GuestTicket: ID, GuestTicketType (FK), Name, etc
GuestTicketOrder: ID, GuestTicket (FK), GuestTicketOrderCategory (FK)
GuestTicketPayment: ID, GuestTicket (FK), etc

Please note that this allows each ticket to have several Orders and several Payments. Another design that would work is the following:

GuestTicket: ID, GuestTicketType (FK), GuestTicketOrder (FK), GuestTicketPayment (FK), Name, etc
GuestTicketOrder: ID, GuestTicketOrderCategory (FK)
GuestTicketPayment: ID, etc

Please note that the second design allows each ticket to have only one order and only one payment. The design really comes down to what type of relationship you need between ticket, order and payment and the direction of the relationship. The most general case would be a many-to-many relationship, which I did not list.

Thank you, timothy. I fixed the design based on your advice. I'm hoping to complete the forms and populate the db using aspx across the internet.
Thanks again for your helpful post

I am just curious: which method did you end up using? Each of the methods I mentioned supports different requirements, i.e. each ticket only has one order, each ticket can have several orders, etc.

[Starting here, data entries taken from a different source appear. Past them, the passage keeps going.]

(* ===== verification/TrieSpec.v ===== *)
(** * trie: what a trie stands for
    A [tree] is a trie that is wholly in memory, without caches; [get] reads
    it.  A trie in minimal form ([wf]: no empty or nested short nodes, at
    least two children in a full node) is determined by its content: [wf_unique]. *)

From S2P Require Import Prelude MathUtil Rlp RlpEncode RlpStream RlpDecode RlpRaw TrieBase Trie.

Inductive tree :=
| TNil
| TVal (v : bytes)
| TShort (key : bytes) (t : tree)
| TFull (cs : list tree).

(** What remains of [k] behind the prefix [p]. *)
Fixpoint strip (p k : bytes) : option bytes :=
  match p, k with
  | [], _ => Some k
  | x :: p, y :: k => if bool_decide (x = y) then strip p k else None
  | _ :: _, [] => None
  end.

Fixpoint get (t : tree) (k : bytes) : option bytes :=
  match t with
  | TNil => None
  | TVal v => match k with [] => Some v | _ => None end
  | TShort key t => match strip key k with Some k => get t k | None => None end
  | TFull cs =>
      match k with
      | [] => None
      | x :: k => match map get cs !! idx x with Some f => f k | None => None end
      end
  end.

(** Nibbles, with the terminator at the end only. *)
Definition nibs (k : bytes) : Prop :=
  forall i b, k !! i = Some b -> (idx b < 16)%nat \/ b = term /\ Datatypes.S i = length k.

(** The keys below a node: empty behind the terminator ([fin]), otherwise
    nibbles up to the terminator. *)
Definition okkey (fin : bool) (k : bytes) : Prop :=
  if fin then k = [] else nibs k /\ hasTerm k = true.

Definition is_short (t : tree) : bool := match t with TShort _ _ => true | _ => false end.
Definition is_full (t : tree) : bool := match t with TFull _ => true | _ => false end.

Definition two_children (cs : list tree) : Prop :=
  exists i j a b, i <> j /\ cs !! i = Some a /\ cs !! j = Some b /\ a <> TNil /\ b <> TNil.

#[export] Instance is_TNil_dec t : Decision (t = TNil).
Proof. destruct t; by (left; reflexivity) || by right. Defined.

Inductive wf : bool -> tree -> Prop :=
| wf_nil fin : wf fin TNil
| wf_val v : v <> [] -> wf true (TVal v)
| wf_short key t :
    key <> [] -> nibs key -> wf (hasTerm key) t -> t <> TNil -> is_short t = false -> wf false (TShort key t)
| wf_full cs :
    length cs = 17%nat -> (forall i c, cs !! i = Some c -> wf (bool_decide (i = 16%nat)) c) -> two_children cs ->
    wf false (TFull cs).

(** ** Keys *)

Lemma idx_inj a b : idx a = idx b -> a = b.
Proof.
  unfold idx. pose proof (Z_of_byte_range a). pose proof (Z_of_byte_range b). intros H'.
  apply Z_of_byte_inj. lia.
Qed.

Lemma idx_term : idx term = 16%nat.
Proof. reflexivity. Qed.

Lemma idx_byte_of_Z i : (i < 256)%nat -> idx (byte_of_Z (Z.of_nat i)) = i.
Proof. intros Hi. unfold idx. rewrite Z_of_byte_of_Z, Z.mod_small by lia. lia. Qed.

Lemma hasTerm_cons x y k : hasTerm (x :: y :: k) = hasTerm (y :: k).
Proof. done. Qed.

Lemma hasTerm_app k k' : k' <> [] -> hasTerm (k ++ k') = hasTerm k'.
Proof.
  intros Hk. unfold hasTerm. destruct (exists_last Hk) as (l & x & ->). rewrite app_assoc, !last_snoc. done.
Qed.

Lemma nibs_cons x k : nibs (x :: k) <-> ((idx x < 16)%nat \/ x = term /\ k = []) /\ nibs k.
Proof.
  split.
  - intros H. split.
    + destruct (H 0%nat x eq_refl) as [?|[-> Hl]]; [by left|]. right. split; [done|]. simpl in Hl. destruct k; [done|simpl in Hl; lia].
    + intros i b Hi. destruct (H (Datatypes.S i) b Hi) as [?|[-> Hl]]; [by left|]. right. simpl in Hl. split; [done|lia].
  - intros [Hx Hk] [|i] b Hi; simplify_eq/=.
    + destruct Hx as [?|[-> ->]]; [by left|by right].
    + destruct (Hk i b Hi) as [?|[-> Hl]]; [by left|]. right. split; [done|lia].
Qed.

Lemma nibs_nil : nibs [].
Proof. intros i b. by rewrite lookup_nil. Qed.

Lemma nibs_app k k' : nibs (k ++ k') <-> nibs k' /\ (k' <> [] -> hasTerm k = false) /\ nibs k.
Proof.
  induction k as [|x k IH]; simpl.
  - split; [|tauto]. intros H. split_and!; [done..|apply nibs_nil].
  - rewrite !nibs_cons, IH. destruct k as [|y k].
    + simpl. unfold hasTerm. simpl. rewrite bool_decide_eq_false. split.
      * intros [Hx [Hk' _]]. split; [done|]. split.
        -- intros Hne ->. destruct Hx as [Hx|[_ Hx]]; [rewrite idx_term in Hx; lia|done].
        -- split; [|apply nibs_nil]. destruct Hx as [Hx|[-> _]]; [by left|by right].
      * intros (Hk' & Ht & Hx & _). split; [|split_and!; [done|done|apply nibs_nil]].
        destruct Hx as [Hx|[-> _]]; [by left|]. right. split; [done|]. destruct k'; [done|]. exfalso. by apply Ht.
    + rewrite hasTerm_cons. assert (y :: k <> []) by done. assert ((y :: k) ++ k' <> []) by done. tauto.
Qed.

Lemma strip_Some p k k' : strip p k = Some k' <-> k = p ++ k'.
Proof.
  revert k. induction p as [|x p IH]; intros k; simpl; [split; congruence|].
  destruct k as [|y k]; [done|]. case_bool_decide as Hxy; [rewrite IH; naive_solver|]. naive_solver.
Qed.

Lemma strip_app p k : strip p (p ++ k) = Some k.
Proof. by apply strip_Some. Qed.

Lemma okkey_cons x k : okkey false (x :: k) <-> (idx x < 17)%nat /\ okkey (bool_decide (idx x = 16%nat)) k.
Proof.
  unfold okkey. rewrite nibs_cons. destruct (decide (idx x = 16%nat)) as [Hx|Hx].
  - rewrite bool_decide_eq_true_2 by done. apply (idx_inj x term) in Hx as ->. rewrite idx_term. split.
    + intros [[[?|[_ ->]] _] _]; [lia|]. split; [lia|done].
    + intros [_ ->]. split; [|done]. split; [by right|apply nibs_nil].
  - rewrite bool_decide_eq_false_2 by done. destruct k as [|y k].
    + unfold hasTerm; simpl. rewrite bool_decide_eq_true. split; [|intros [_ [_ ?]]; done].
      intros [_ ->]. by rewrite idx_term in Hx.
    + rewrite hasTerm_cons. split; [|intros [? [? ?]]; split; [split; [left; lia|done]|done]].
      intros [[[?|[-> _]] ?] ?]; [split; [lia|done]|]. by rewrite idx_term in Hx.
Qed.

Lemma okkey_nil : ~ okkey false [].
Proof. by intros [_ ?]. Qed.

Lemma okkey_app p k : p <> [] -> nibs p -> okkey false (p ++ k) <-> okkey (hasTerm p) k.
Proof.
  intros Hp Hn. unfold okkey. destruct (decide (k = [])) as [->|Hk].
  - rewrite app_nil_r. destruct (hasTerm p); [by split|]. split; [by intros [_ ?]|by intros [_ ?]].
  - rewrite nibs_app, hasTerm_app by done. destruct (hasTerm p); [split; [intros [[_ [H _]] _]; by apply H in Hk|done]|tauto].
Qed.

Lemma okkey_nibs fin k : okkey fin k -> nibs k.
Proof. destruct fin; simpl; [intros ->; apply nibs_nil|by intros []]. Qed.

Lemma nibbles_of_idx b x : x ∈ nibbles_of b -> (idx x < 16)%nat.
Proof.
  pose proof (Z_of_byte_range b). pose proof (Z.div_lt_upper_bound (Z_of_byte b) 16 16). pose proof (Z.div_pos (Z_of_byte b) 16).
  pose proof (Z.mod_pos_bound (Z_of_byte b) 16). unfold idx.
  intros [->|[->|[]%elem_of_nil]%elem_of_cons]%elem_of_cons; rewrite Z_of_byte_of_Z, Z.mod_small by lia; lia.
Qed.

Lemma keybytesToHex_ok k : okkey false (keybytesToHex k).
Proof.
  unfold keybytesToHex. split; [|by rewrite hasTerm_app].
  apply nibs_app. split_and!.
  - apply nibs_cons. split; [by right|apply nibs_nil].
  - intros _. induction k as [|b k IH]; [done|]. simpl. rewrite hasTerm_cons. destruct (concat _) as [|y l] eqn:E.
    + unfold hasTerm; simpl. apply bool_decide_eq_false. intros Ht.
      assert (Hi : (idx (byte_of_Z (Z_of_byte b mod 16)) < 16)%nat) by (apply (nibbles_of_idx b); unfold nibbles_of; set_solver).
      rewrite Ht, idx_term in Hi. lia.
    + rewrite hasTerm_cons. done.
  - intros i x Hx. left. apply list_elem_of_lookup_2 in Hx. apply list_elem_of_In, in_concat in Hx as (l & Hl & Hx).
    apply in_map_iff in Hl as (b & <- & _). apply (nibbles_of_idx b). by apply list_elem_of_In.
Qed.

Lemma keybytesToHex_inj k k' : keybytesToHex k = keybytesToHex k' -> k = k'.
Proof.
  unfold keybytesToHex. intros H%app_inj_tail. destruct H as [H _]. revert k' H.
  induction k as [|b k IH]; intros [|b' k'] H; try done. injection H as H1 H2 H. f_equal; [|by apply IH].
  apply (f_equal Z_of_byte) in H1, H2. rewrite !Z_of_byte_of_Z in H1, H2.
  pose proof (Z_of_byte_range b). pose proof (Z_of_byte_range b'). apply Z_of_byte_inj.
  rewrite (Z.div_mod (Z_of_byte b) 16), (Z.div_mod (Z_of_byte b') 16) by lia.
  pose proof (Z.div_lt_upper_bound (Z_of_byte b) 16 16). pose proof (Z.div_lt_upper_bound (Z_of_byte b') 16 16).
  pose proof (Z.div_pos (Z_of_byte b) 16). pose proof (Z.div_pos (Z_of_byte b') 16).
  pose proof (Z.mod_pos_bound (Z_of_byte b) 16). pose proof (Z.mod_pos_bound (Z_of_byte b') 16).
  rewrite !(Z.mod_small (_ / 16)) in H1 by lia. rewrite !(Z.mod_small (_ mod 16) 256) in H2 by lia. lia.
Qed.

(** ** Content *)

Lemma get_short p t k : get (TShort p t) (p ++ k) = get t k.
Proof. simpl. by rewrite strip_app. Qed.

Lemma get_full cs x k : get (TFull cs) (x :: k) = match cs !! idx x with Some c => get c k | None => None end.
Proof. simpl. rewrite list_lookup_fmap. by destruct (cs !! idx x). Qed.

Lemma get_short_inv p t k v : get (TShort p t) k = Some v -> exists k', k = p ++ k' /\ get t k' = Some v.
Proof. simpl. destruct (strip p k) as [k'|] eqn:E; [|done]. apply strip_Some in E. eauto. Qed.

Lemma wf_full_child cs x c :
  wf false (TFull cs) -> cs !! idx x = Some c -> wf (bool_decide (idx x = 16%nat)) c.
Proof. inversion 1; auto. Qed.

Lemma wf_full_lookup (cs : list tree) x : length cs = 17%nat -> (idx x < 17)%nat -> exists c, cs !! idx x = Some c.
Proof. intros Hl Hx. apply lookup_lt_is_Some_2. lia. Qed.

(** The child at index [i], as seen from above. *)
Lemma get_child cs i c k v :
  length cs = 17%nat -> cs !! i = Some c -> okkey (bool_decide (i = 16%nat)) k -> get c k = Some v ->
  exists x, idx x = i /\ okkey false (x :: k) /\ get (TFull cs) (x :: k) = Some v.
Proof.
  intros Hl Hc Hk Hv. pose proof (lookup_lt_Some _ _ _ Hc). exists (byte_of_Z (Z.of_nat i)).
  assert (Hi : idx (byte_of_Z (Z.of_nat i)) = i) by (apply idx_byte_of_Z; lia).
  split; [done|]. split; [apply okkey_cons; rewrite Hi; split; [lia|done]|]. by rewrite get_full, Hi, Hc.
Qed.

Lemma wf_nonempty fin t : wf fin t -> t <> TNil -> exists k v, okkey fin k /\ get t k = Some v.
Proof.
  induction 1 as [|v Hv|key t Hk Hn Hw IH Ht Hs|cs Hl Hc IH (i & j & a & b & Hij & Ha & Hb & Hna & Hnb)]; intros Hne.
  - done.
  - by exists [], v.
  - destruct (IH Ht) as (k & v & Hok & Hv). exists (key ++ k), v. rewrite get_short, okkey_app by done. done.
  - destruct (IH i a Ha Hna) as (k & v & Hok & Hv). destruct (get_child cs i a k v Hl Ha Hok Hv) as (x & _ & ? & ?). eauto.
Qed.

Lemma wf_full_two cs :
  wf false (TFull cs) ->
  exists x y k k' v v', x <> y /\ okkey false (x :: k) /\ okkey false (y :: k') /\
    get (TFull cs) (x :: k) = Some v /\ get (TFull cs) (y :: k') = Some v'.
Proof.
  inversion 1 as [| | |? Hl Hc (i & j & a & b & Hij & Ha & Hb & Hna & Hnb)]; subst.
  destruct (wf_nonempty _ _ (Hc i a Ha) Hna) as (k & v & Hok & Hv).
  destruct (wf_nonempty _ _ (Hc j b Hb) Hnb) as (k' & v' & Hok' & Hv').
  destruct (get_child cs i a k v Hl Ha Hok Hv) as (x & Hx & ? & ?).
  destruct (get_child cs j b k' v' Hl Hb Hok' Hv') as (y & Hy & ? & ?).
  exists x, y, k, k', v, v'. split_and!; try done. intros ->. congruence.
Qed.

(** Below a full node there is no nibble that all keys share. *)
Lemma full_not_prefixed cs p :
  p <> [] -> wf false (TFull cs) -> ~ (forall k v, okkey false k -> get (TFull cs) k = Some v -> exists k', k = p ++ k').
Proof.
  intros Hp Hw Hall. destruct (wf_full_two cs Hw) as (x & y & k & k' & v & v' & Hxy & Hk & Hk' & Hv & Hv').
  destruct (Hall _ _ Hk Hv) as [z Hz]. destruct (Hall _ _ Hk' Hv') as [z' Hz']. destruct p; [done|]. simplify_eq/=.
Qed.

(** A short node whose child is not a value leads to a full node. *)
Lemma wf_short_child key t : wf false (TShort key t) -> hasTerm key = false -> exists cs, t = TFull cs /\ wf false (TFull cs).
Proof.
  inversion 1 as [| |? ? Hk Hn Hw Ht Hs|]; subst. intros E. rewrite E in Hw.
  inversion Hw; subst; try done. eauto.
Qed.

(** If all keys of a short node go through the prefix [p], so does its key. *)
Lemma short_prefixed key t p :
  wf false (TShort key t) ->
  (forall k v, okkey false k -> get (TShort key t) k = Some v -> exists k', k = p ++ k') -> exists key', key = p ++ key'.
Proof.
  intros Hw Hall. inversion Hw as [| |? ? Hk Hn Hwt Ht Hs|]; subst.
  destruct (wf_nonempty _ _ Hwt Ht) as (k & v & Hok & Hv).
  destruct (Hall (key ++ k) v) as [k' Hk']; [by apply okkey_app|by rewrite get_short|].
  apply app_eq_inv in Hk' as [(l & -> & ->)|(l & -> & ->)]; [by exists l|].
  destruct l as [|x l]; [exists []; by rewrite !app_nil_r|]. exfalso.
  assert (Hterm : hasTerm key = false).
  { destruct (hasTerm key); [discriminate Hok|done]. }
  destruct (wf_short_child _ _ Hw Hterm) as (cs & -> & Hcs). apply (full_not_prefixed cs (x :: l)); [done|done|].
  intros k0 v0 Hk0 Hv0. destruct (Hall (key ++ k0) v0) as [k1 Hk1]; [apply okkey_app; [done..|by rewrite Hterm]|by rewrite get_short|].
  rewrite <-app_assoc in Hk1. apply app_inv_head in Hk1 as ->. by exists k1.
Qed.

Lemma short_covers key t k v : get (TShort key t) k = Some v -> exists k', k = key ++ k'.
Proof. intros (k' & -> & _)%get_short_inv. eauto. Qed.

Lemma wf_unique fin t1 : wf fin t1 -> forall t2, wf fin t2 -> (forall k, okkey fin k -> get t1 k = get t2 k) -> t1 = t2.
Proof.
  induction 1 as [fin|v Hv|key t Hk Hn Hw IH Ht Hs|cs Hl Hc IH H2]; intros t2 Hw2 Heq.
  - destruct (decide (t2 = TNil)) as [->|Hne]; [done|].
    destruct (wf_nonempty _ _ Hw2 Hne) as (k & v & Hok & Hv). specialize (Heq k Hok). simpl in Heq. congruence.
  - specialize (Heq [] eq_refl). inversion Hw2; subst; simpl in Heq; congruence.
  - assert (Hw1 : wf false (TShort key t)) by by constructor. inversion Hw2 as [| |key2 t2' Hk2 Hn2 Hwt2 Ht2 Hs2|cs2 Hl2 Hc2 H22]; subst.
    + destruct (wf_nonempty _ _ Hw1) as (k & v & Hok & Hv); [done|]. rewrite Heq in Hv by done. done.
    + destruct (short_prefixed key t key2 Hw1) as [a Ha].
      { intros k v Hok Hv. rewrite Heq in Hv by done. by eapply short_covers. }
      destruct (short_prefixed key2 t2' key Hw2) as [b Hb].
      { intros k v Hok Hv. rewrite <-Heq in Hv by done. by eapply short_covers. }
      assert (key2 = key) as ->.
      { rewrite Ha in Hb. rewrite <-app_assoc in Hb. rewrite <-(app_nil_r key2) in Hb at 1. apply app_inv_head in Hb.
        symmetry in Hb. apply app_eq_nil in Hb as [-> _]. by rewrite app_nil_r in Ha. }
      f_equal. apply IH; [done|]. intros k Hok. specialize (Heq (key ++ k)). rewrite !get_short in Heq.
      apply Heq. by apply okkey_app.
    + exfalso. apply (full_not_prefixed cs2 key Hk Hw2). intros k v Hok Hv. rewrite <-Heq in Hv by done. by eapply short_covers.
  - assert (Hw1 : wf false (TFull cs)) by by constructor. inversion Hw2 as [| |key2 t2' Hk2 Hn2 Hwt2 Ht2 Hs2|cs2 Hl2 Hc2 H22]; subst.
    + destruct (wf_nonempty _ _ Hw1) as (k & v & Hok & Hv); [done|]. rewrite Heq in Hv by done. done.
    + exfalso. apply (full_not_prefixed cs key2 Hk2 Hw1). intros k v Hok Hv. rewrite Heq in Hv by done. by eapply short_covers.
    + f_equal. apply (list_eq_same_length _ _ 17); [done..|]. intros i a b Hi Ha Hb. apply (IH i a Ha b (Hc2 i b Hb)).
      intros k Hok. specialize (Heq (byte_of_Z (Z.of_nat i) :: k)).
      rewrite !get_full, idx_byte_of_Z, Ha, Hb in Heq by lia. apply Heq. apply okkey_cons. by rewrite idx_byte_of_Z by lia.
Qed.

I used the first version. I apologize for not stating the entire specifics of my needs. I should have said this:
Each guest ticket can have more than one order item and of course more than one payment. A guest ticket that only supports a single order wouldn't clearly depict the actual ticket. The ticket would be fragmented using the second option and incoherent, would it not?
May I ask you if you thought the table names were coherent and clearly suited for the intended purpose? Did I leave anything out that should have been inlcuded?
Thanks again for your help.

Since each ticket needs to support more than one order as well as more than one payment, then the first option is the option you should use.

As far as the names of the tables, I think they worked well.